TORONTO TOP PICKS
A showcase of Oscar hopefuls and world cinema highlights, the film festival which wrapped up last weekend is one of the most influential in the world. Here are our highlights
Three Billboards Outside Ebbing, Missouri
This small-town drama with tragicomedic edges won Toronto’s People Choice Award, a reliable precursor for a bright future at the Oscars. Frances McDormand plays a rancorous mother whose teenage daughter was raped and murdered. When Sheriff Bill Willoughby (Woody Harrelson) fails to catch the criminal, she rents three large billboards to condemn him and the police, sending the town reeling. Writer/director Martin McDonagh ( In Bruges, Seven Psychopaths) mixes dark comedy with soul-searching social commentary, anchored in McDormand’s performance as a grieving mother who turns her frustration into defiance and anger. She’s definitely getting an Oscar nod. The film is likely to come to Thailand early next year.
The Shape Of Water
Guillermo Del Toro’s R-rated Cold War fantasy (expletives, interspecies sex, masturbation) is already an Oscar frontrunner — and it’s only September.

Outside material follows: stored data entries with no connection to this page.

(* ===== verification/AsmSpec.v ===== *)
(** What the assembly code of the kernel keeps: a trap saves and restores all
    registers of the user program (trampoline.S) or of the interrupted kernel code
    (kernelvec.S), swtch() those a called function keeps (swtch.S). *)

From Stdlib Require Import ZArith Lia.
From stdpp Require Import base gmap strings list numbers functions.
From S2P Require Import Prelude Params State Spinlock Sched CString Kalloc Vm PageTable Asm.
Import Asm.

Open Scope Z_scope.

(** ** Windows: virtual addresses that memory accesses reach *)

(** The addresses [va], ..., [va + n - 1] are those of [pa], ..., and stay so while
    only addresses in [free] change. *)
Record window (p : priv) (satp : Z) (m : bmem) (free : Z -> Prop) (va pa n : Z) : Prop := Window {
  w_va : 0 <= va /\ va + n <= 2 ^ 64;
  w_free : forall a, pa <= a < pa + n -> free a;
  w_tr : forall m' store o, (forall a, ~ free a -> ld8 m' a = ld8 m a) -> 0 <= o -> o + 8 <= n -> o `mod` 8 = 0 ->
    translate p satp m' store (va + o) = Some (pa + o) }.

Lemma window_same p satp m m' free va pa n : window p satp m free va pa n -> (forall a, ~ free a -> ld8 m' a = ld8 m a) ->
  window p satp m' free va pa n.
Proof.
  intros [Hv Hf Ht] Hm. split; [done..|]. intros m'' store o Hm''. apply Ht. intros a Ha. by rewrite Hm'', Hm.
Qed.

(** Machine mode. *)
Lemma window_direct satp m va n : 0 <= va -> va + n <= 2 ^ 64 -> va `mod` 8 = 0 -> window PrivM satp m (fun _ => True) va va n.
Proof.
  intros H0 Hn Ha. split; [lia|done|]. intros m' store o _ Ho Hon Ho8. unfold translate. replace ((va + o) `mod` 8 =? 0) with true; [done|].
  symmetry. apply Z.eqb_eq. dlia.
Qed.

Section paged.
Context `{KI : KernelImage}.

(** The page table at [root] with the nodes [L] maps [va], ... to [pa], ... for the
    kernel, outside its own pages. *)
Record mapped (m : bmem) (root : Z) (L : gmap Z Z) (va pa n : Z) : Prop := Mapped {
  mp_wf : pt_wf m root L;
  mp_va : 0 <= va /\ va + n <= MAXVA /\ va `mod` 8 = 0;
  mp_pte : forall o, 0 <= o < n -> exists v, pteof m root (va + o) = Some v /\ has v PTE_R = true /\ has v PTE_W = true /\
    has v PTE_U = false /\ PTE2PA v + (va + o) `mod` PGSIZE = pa + o;
  mp_out : forall a q lq, pa <= a < pa + n -> L !! q = Some lq -> ~ (q <= a < q + PGSIZE) }.
(* ===== verification/Pipe.v ===== *)
(** Pipes: kernel/pipe.c, except pipealloc(), which is in File.

    The struct pipe in the page at address [pi] is the entry [pi] of [k_pipes]. *)

From Stdlib Require Import ZArith Lia.
From stdpp Require Import base gmap strings list numbers.
From S2P Require Import Prelude Params State Spinlock Sched CString Kalloc Vm.

Open Scope Z_scope.

Abbreviation PIPESIZE := 512.

Definition getpipe (pi : Z) : M pipe := fun k =>
  match k_pipes k !! pi with Some p => Ret p k | None => Panic "pipe" end.
Definition modpipe (pi : Z) (f : pipe -> pipe) : M unit :=
  modify (fun k => set_k_pipes (alter f pi (k_pipes k)) k).

Section pipe.
Context `{KI : KernelImage}.

(** Freeing the page of a pipe. *)
Definition free_pipe (pi : Z) : M unit :=
  modify (fun k => set_k_pipes (delete pi (k_pipes k)) k);;
  kfree pi.

Definition pipeclose (pi : Z) (writable : bool) : M unit :=
  acquire (LPipe pi);;
  (if writable then
     modpipe pi (set_p_writeopen false);;
     wakeup (ChPipeRead pi)
   else
     modpipe pi (set_p_readopen false);;
     wakeup (ChPipeWrite pi));;
  p ← getpipe pi;
  if negb (p_readopen p) && negb (p_writeopen p) then
    release (LPipe pi);;
    free_pipe pi
  else release (LPipe pi).

(** pi->data[pi->nwrite++ % PIPESIZE] = ch. *)
Definition pipe_put (ch : Z) (p : pipe) : pipe :=
  set_p_nwrite (u32 (p_nwrite p + 1))
    (set_p_data (<[Z.to_nat (p_nwrite p `mod` PIPESIZE) := ch]> (p_data p)) p).
(** ch = pi->data[pi->nread++ % PIPESIZE]. *)
Definition pipe_get (p : pipe) : Z := p_data p !!! Z.to_nat (p_nread p `mod` PIPESIZE).
Definition pipe_advance (p : pipe) : pipe := set_p_nread (u32 (p_nread p + 1)) p.

(** The loop of pipewrite() from index [i], with pi->lock held; a writer that
    sleeps continues here with its [i]. *)
Fixpoint pipewrite_loop (fuel : nat) (me : nat) (pi addr n i : Z) : M Z :=
  match fuel with
  | O => nofuel
  | S fuel =>
      if negb (i <? n) then
        wakeup (ChPipeRead pi);;
        release (LPipe pi);;
        mret i
      else
      p ← getpipe pi;
      pr ← getproc me;
      if negb (p_readopen p) || truth (pr_killed pr) then
        release (LPipe pi);;
        mret (-1)
      else if p_nwrite p =? u32 (p_nread p + PIPESIZE) then
        wakeup (ChPipeRead pi);;
        sleep (ChPipeWrite pi) (LPipe pi) i
      else
        '(r, bs) ← copyin (pr_pagetable pr) (u64 (addr + i)) 1;
        if r =? -1 then
          wakeup (ChPipeRead pi);;
          release (LPipe pi);;
          mret i
        else
          modpipe pi (pipe_put (bs !!! 0%nat));;
          pipewrite_loop fuel me pi addr n (i + 1)
  end.

Definition pipewrite (pi addr n : Z) : M Z :=
  me ← curproc;
  acquire (LPipe pi);;
  pipewrite_loop (S (Z.to_nat n)) me pi addr n 0.

(** The copy loop of piperead(); the result is [i] at its end. *)
Fixpoint piperead_loop (fuel : nat) (me : nat) (pi addr n i : Z) : M Z :=
  match fuel with
  | O => nofuel
  | S fuel =>
      if negb (i <? n) then mret i else
      p ← getpipe pi;
      if p_nread p =? p_nwrite p then mret i else
      let ch := pipe_get p in
      modpipe pi pipe_advance;;
      pr ← getproc me;
      r ← copyout (pr_pagetable pr) (u64 (addr + i)) [ch];
      if r =? -1 then mret i else
      piperead_loop fuel me pi addr n (i + 1)
  end.

(** A reader that sleeps tests the pipe again. *)
Definition piperead (pi addr n : Z) : M Z :=
  me ← curproc;
  acquire (LPipe pi);;
  p ← getpipe pi;
  pr ← getproc me;
  if (p_nread p =? p_nwrite p) && p_writeopen p then
    if truth (pr_killed pr) then
      release (LPipe pi);;
      mret (-1)
    else sleep (ChPipeRead pi) (LPipe pi) 0
  else
    i ← piperead_loop (S (Z.to_nat n)) me pi addr n 0;
    wakeup (ChPipeWrite pi);;
    release (LPipe pi);;
    mret i.

End pipe.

Set in the 1960s, though the shadowy Gothic decor makes it look like some mythical neverland covered under dark nuclear clouds, the film stars Sally Hawkins as a mute cleaning lady working in a government science centre. As the US and Russia tangle in an escalating space race, a scientist has captured an Amazonian monster for research, and in this love story between misfits, the beast-man bonds with the mute girl. It’s not Del Toro’s best film, but for the Oscars, this sweet crowd-pleaser looks like a strong bet.
Molly’s Game
The directorial debut of Aaron Sorkin (writer of West Wing, The Social Network, Steve Jobs, etc) is exactly what you expected it to be: a voluble, kinetic character study of an overachiever. At the centre is Jessica Chastain as Molly Bloom (she’s not Irish! she has nothing to do with Joyce’s Ulysses!), a real-life poker madam who runs star-studded poker games in LA and New York. Like the films Sorkin wrote for, Molly’s Game is motored by eloquence, even garrulity, as the characters trade wits, insults, and the voice-over fires up even the most mundane activities into something galvanising. For one thing, Chastain has booked her place in the Best Actress race.
I, Tonya
The story of the US ice skater Tonya Harding is a sensational tale of competitiveness and absurdity, and director Craig Gillespie’s retelling of it is everything but conventional. Margot Robbie, in a role that will shoot her forward on the road to the Oscars, plays the controversial athlete who, in a well-known story, hires a thug to break her competitor’s leg to stop her from joining the national championship. But the film is more about Harding’s tough life and her string of bad relationships, all done with verve and black comedy. Another one to watch as the award season arrives.